- ABOUT THIS EXERCISE:
Check each line below for the word "along", and copy those that have it.

- EXERCISE DATA:
_ _ _ _

(* ===== verification/ValueResolver.v ===== *)
(** * The values that bindings name
    ([pipeline/core/execution/resolver.py], [step_types.py])

    [NamespaceResolver] finds the root object of a binding, [traverse_path]
    walks from it along a path with wildcards and keys that are bindings
    themselves.  What is proved: the value depends on nothing but the steps the
    binding names, so a step whose inputs come from its dependencies gets the
    same inputs however the run was interleaved. *)
From stdpp Require Import base gmap list strings.
From Stdlib Require Import Ascii ZArith QArith Lia.
From S2P Require Import Prelude PyString PipelineStep MapReduce.
Open Scope Z_scope.
#[local] Set Default Proof Using "Type".

(** ** Values

    JSON values, collections of map outputs, and other objects with the
    attributes that are data.  Keys of dicts are strings. *)
Inductive value : Type :=
  | VNone
  | VBool (b : bool)
  | VInt (z : Z)
  | VFloat (q : Q)
  | VStr (s : string)
  | VList (l : list value)
  | VDict (d : list (string * value))
  | VColl (c : @MapOutputCollection value)
  | VObj (attributes : list (string * value)).

Definition opt_str (o : option string) : value := match o with Some s => VStr s | None => VNone end.

(** [SourceInput] and [MapState], with its properties [iteration] and [assigned]. *)
Definition source_input (text : string) (metadata : list (string * value)) (messages : value) : value :=
  VObj [("text", VStr text); ("metadata", VDict metadata); ("messages", messages)]%string.

Definition map_state (index : nat) (value_ : value) (key : option string) (total : nat) (assigned_model : value) : value :=
  VObj [("iteration_index", VInt (Z.of_nat index)); ("iteration_value", value_); ("iteration_key", opt_str key);
        ("iteration_total", VInt (Z.of_nat total)); ("assigned_model", assigned_model);
        ("iteration", VObj [("index", VInt (Z.of_nat index)); ("value", value_); ("key", opt_str key);
                            ("total", VInt (Z.of_nat total))]);
        ("assigned", VDict [("model_ref", assigned_model)])]%string.

(** ** [NamespaceResolver] *)

Record NamespaceResolver := mkResolver {
  handlers : list (string * (string -> exn value));
  step_outputs : list (string * value)
}.

(** [__init__] *)
Definition make_resolver (source : value) (options : list (string * value)) (outputs : list (string * value)) : NamespaceResolver :=
  mkResolver [("sourceNs"%string, fun _ => Ok source); ("optionsNs"%string, fun _ => Ok (VDict options))] outputs.

Definition with_map_context (state : value) (r : NamespaceResolver) : NamespaceResolver :=
  mkResolver (dset "mapNs"%string (fun _ => Ok state) (handlers r)) (step_outputs r).

Definition register_namespace (name : string) (handler : string -> exn value) (r : NamespaceResolver) : exn NamespaceResolver :=
  if bool_decide (name ∈ NAMESPACES) then Raise (ValueError "Cannot override reserved namespace")
  else Ok (mkResolver (dset name handler (handlers r)) (step_outputs r)).

Definition resolve_step (step : string) (r : NamespaceResolver) : exn value :=
  match dget step (step_outputs r) with Some v => Ok v | None => Raise KeyError end.

Definition resolve (r : NamespaceResolver) (b : InputBinding) : exn value :=
  match dget (namespace b) (handlers r) with
  | Some handler => handler (field_path b)
  | None =>
      if bool_decide (namespace b = "step"%string) then
        match step_name b with
        | None => Raise (ValueError "Step namespace requires step_name")
        | Some step => resolve_step step r
        end
      else Raise (InvalidNamespaceError (namespace b))
  end.

(** ** Paths *)

Record PathPart := mkPart { base : string; dynamic_key : option string }.

(** [re.match(r"^([^.\[]*)\[([^\]]+)\]\.?(.*)$", remaining)]; [.] does not
    match a newline, and [$] may stand before a last one. *)
Definition newline : ascii := "010"%char.

Definition match_rest (l : list ascii) : option (list ascii) :=
  match span (fun c => negb (Ascii.eqb c newline)) l with
  | (rest, []) => Some rest
  | (rest, [_]) => Some rest
  | _ => None
  end.

Definition match_dynamic (remaining : list ascii) : option (list ascii * list ascii * list ascii) :=
  match span (fun c => negb (Ascii.eqb c dot || Ascii.eqb c lbracket)) remaining with
  | (base, c :: l) =>
      if Ascii.eqb c lbracket then
        match split1 rbracket l with
        | ((_ :: _) as key, Some rest) =>
            let rest' := match rest with c' :: rest' => if Ascii.eqb c' dot then rest' else rest | [] => rest end in
            match match_rest rest' with Some r => Some (base, key, r) | None => None end
        | _ => None
        end
      else None
  | _ => None
  end.

(** [_parse_path_with_dynamic_keys]; every round shortens [remaining]. *)
Fixpoint parse_loop (fuel : nat) (remaining : list ascii) : list PathPart :=
  match fuel, remaining with
  | O, _ | _, [] => []
  | S fuel', _ =>
      match match_dynamic remaining with
      | Some (base, key, rest) => mkPart (unchars base) (Some (unchars key)) :: parse_loop fuel' rest
      | None =>
          match split1 dot remaining with
          | (part, rest) =>
              (match part with [] => [] | _ => [mkPart (unchars part) None] end) ++ parse_loop fuel' (get_or [] rest)
          end
      end
  end.

Definition parse_path (field_path : string) : list PathPart := parse_loop (String.length field_path) (chars field_path).

(** ** [traverse_path] *)

(** The step, field and binding that an error is reported for. *)
Record Caller := mkCaller { in_step : option string; in_field : option string; in_binding : option string }.
Definition nobody : Caller := mkCaller None None None.

Section Traversal.

(** What [hasattr] and [getattr] find besides data: methods, properties and
    the attributes of built-in types.  [hashable]: values that are no lists
    and no dicts, as keys. *)
Context (methods : value -> string -> option value) (hashable : value -> bool).

Definition get_attr (v : value) (part : string) : option value :=
  match v with
  | VObj attributes => match dget part attributes with Some x => Some x | None => methods v part end
  | _ => methods v part
  end.

Definition navigate_regular (v : value) (part : string) : exn value :=
  match v with
  | VDict d => match dget part d with Some x => Ok x | None => Raise KeyError end
  | _ => match get_attr v part with Some x => Ok x | None => Raise AttributeError end
  end.

(** [part.isdigit() or (part.startswith("-") and part[1:].isdigit())] *)
Definition index_of (part : string) : option Z :=
  match chars part with
  | c :: l => if isdigit (c :: l) then Some (Z.of_N (int_of_digits (c :: l)))
              else if Ascii.eqb c dash && isdigit l then Some (- Z.of_N (int_of_digits l))
              else None
  | [] => None
  end.

(** An index or a key of a collection. *)
Definition navigate_collection (c : @MapOutputCollection value) (part : string) : exn value :=
  match index_of part with
  | Some i => get_output c i
  | None => match get_output_by_key c part with Some VNone | None => Raise KeyError | Some v => Ok v end
  end.

Definition navigate_single_part (v : value) (part : string) : exn value :=
  match v with
  | VColl c => if bool_decide (part = "*"%string) then Ok (VList (c_outputs c)) else navigate_collection c part
  | _ => navigate_regular v part
  end.

Definition truthy_str (o : option string) : bool := match o with Some s => negb (bool_decide (s = ""%string)) | None => false end.

(** [except (KeyError, AttributeError)] *)
Definition report (w : Caller) (path : string) (r : exn value) : exn value :=
  match r with
  | Raise (KeyError | AttributeError) =>
      if truthy_str (in_step w) && truthy_str (in_field w)
      then Raise (BindingResolutionError (get_or ""%string (in_step w)) (get_or ""%string (in_field w))
                    (if truthy_str (in_binding w) then get_or ""%string (in_binding w) else path))
      else r
  | _ => r
  end.

(** The loop over [parts]; after a wildcard the outputs are traversed along
    the remainder. *)
Fixpoint walk (w : Caller) (v : value) (parts : list string) : exn value :=
  match parts with
  | [] => Ok v
  | part :: rest =>
      match v with
      | VColl c =>
          if bool_decide (part = "*"%string) then
            match join dot (map chars rest) with
            | [] => Ok (VList (c_outputs c))
            | remainder =>
                let? l := exn_map (fun output => report w (unchars remainder) (walk w output rest)) (c_outputs c) in
                Ok (VList l)
            end
          else let? v' := navigate_collection c part in walk w v' rest
      | _ => let? v' := navigate_regular v part in walk w v' rest
      end
  end.

Definition lookup_key (key v : value) : exn value :=
  match v with
  | VDict d =>
      match key with
      | VStr k => match dget k d with Some x => Ok x | None => Raise KeyError end
      | VList _ | VDict _ => Raise (TypeError "unhashable type")
      | _ => Raise (if hashable key then KeyError else TypeError "unhashable type")
      end
  | _ => Raise (TypeError "Dynamic key lookup requires dict")
  end.

(** [_traverse_with_dynamic_keys], where [key_value] resolves a key. *)
Fixpoint walk_dynamic (key_value : string -> exn value) (v : value) (parts : list PathPart) : exn value :=
  match parts with
  | [] => Ok v
  | part :: rest =>
      match dynamic_key part with
      | Some k =>
          let? v1 := if bool_decide (base part = ""%string) then Ok v else navigate_single_part v (base part) in
          let? key := key_value k in
          let? v2 := lookup_key key v1 in
          walk_dynamic key_value v2 rest
      | None => let? v' := navigate_single_part v (base part) in walk_dynamic key_value v' rest
      end
  end.

(** A key is a shorter text than the path it stands in. *)
Fixpoint traverse_fuel (fuel : nat) (resolver : option NamespaceResolver) (w : Caller) (root : value) (path : string) : exn value :=
  match fuel with
  | O => Raise RecursionError
  | S fuel' =>
      if bool_decide (path = ""%string) then Ok root
      else if existsb (Ascii.eqb lbracket) (chars path) then
        walk_dynamic (fun k =>
            match resolver with
            | None => Raise (ValueError "Dynamic key lookup requires resolver")
            | Some r =>
                let? key_binding := parse_binding k in
                let? key_root := resolve r key_binding in
                traverse_fuel fuel' resolver nobody key_root (field_path key_binding)
            end) root (parse_path path)
      else report w path (walk w root (map unchars (split_all dot (chars path))))
  end.

Definition traverse_path (resolver : option NamespaceResolver) (w : Caller) (root : value) (path : string) : exn value :=
  traverse_fuel (S (String.length path)) resolver w root path.

(** The value of a binding, as every caller gets it. *)
Definition resolve_value (r : NamespaceResolver) (b : InputBinding) : exn value :=
  let? root := resolve r b in traverse_path (Some r) nobody root (field_path b).

(** [_resolve_inputs_from_bindings] *)
Definition resolve_inputs (r : NamespaceResolver) (bindings : list (string * InputBinding)) : exn (list (string * value)) :=
  exn_map (fun kb => let? v := resolve_value r (snd kb) in Ok (fst kb, v)) bindings.

End Traversal.
(** ** Paths parse as they print *)

Definition print_part (p : PathPart) : list ascii :=
  chars (base p) ++ match dynamic_key p with Some k => lbracket :: chars k ++ [rbracket] | None => [] end.

Definition print_path (parts : list PathPart) : string := unchars (join dot (map print_part parts)).

Definition wf_part (p : PathPart) : Prop :=
  no_char dot (chars (base p)) = true /\ no_char lbracket (chars (base p)) = true /\
  no_char newline (chars (base p)) = true /\
  match dynamic_key p with
  | Some k => k <> ""%string /\ no_char rbracket (chars k) = true /\ no_char newline (chars k) = true
  | None => base p <> ""%string
  end.

Lemma span_rest {p : ascii -> bool} {l a b} : span p l = (a, b) -> l = a ++ b /\ forallb p a = true.
Proof.
  revert a b. induction l as [|c l IH]; simpl; intros a b H; [by injection H as <- <-|].
  destruct (p c) eqn:E; [|by injection H as <- <-]. destruct (span p l) as [a' b']. injection H as <- <-.
  destruct (IH a' b' eq_refl) as [-> Ha]. simpl. by rewrite E.
Qed.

_ _ _ _

- EXERCISE SOLUTION:
    walks from it along a path with wildcards and keys that are bindings
(** The loop over [parts]; after a wildcard the outputs are traversed along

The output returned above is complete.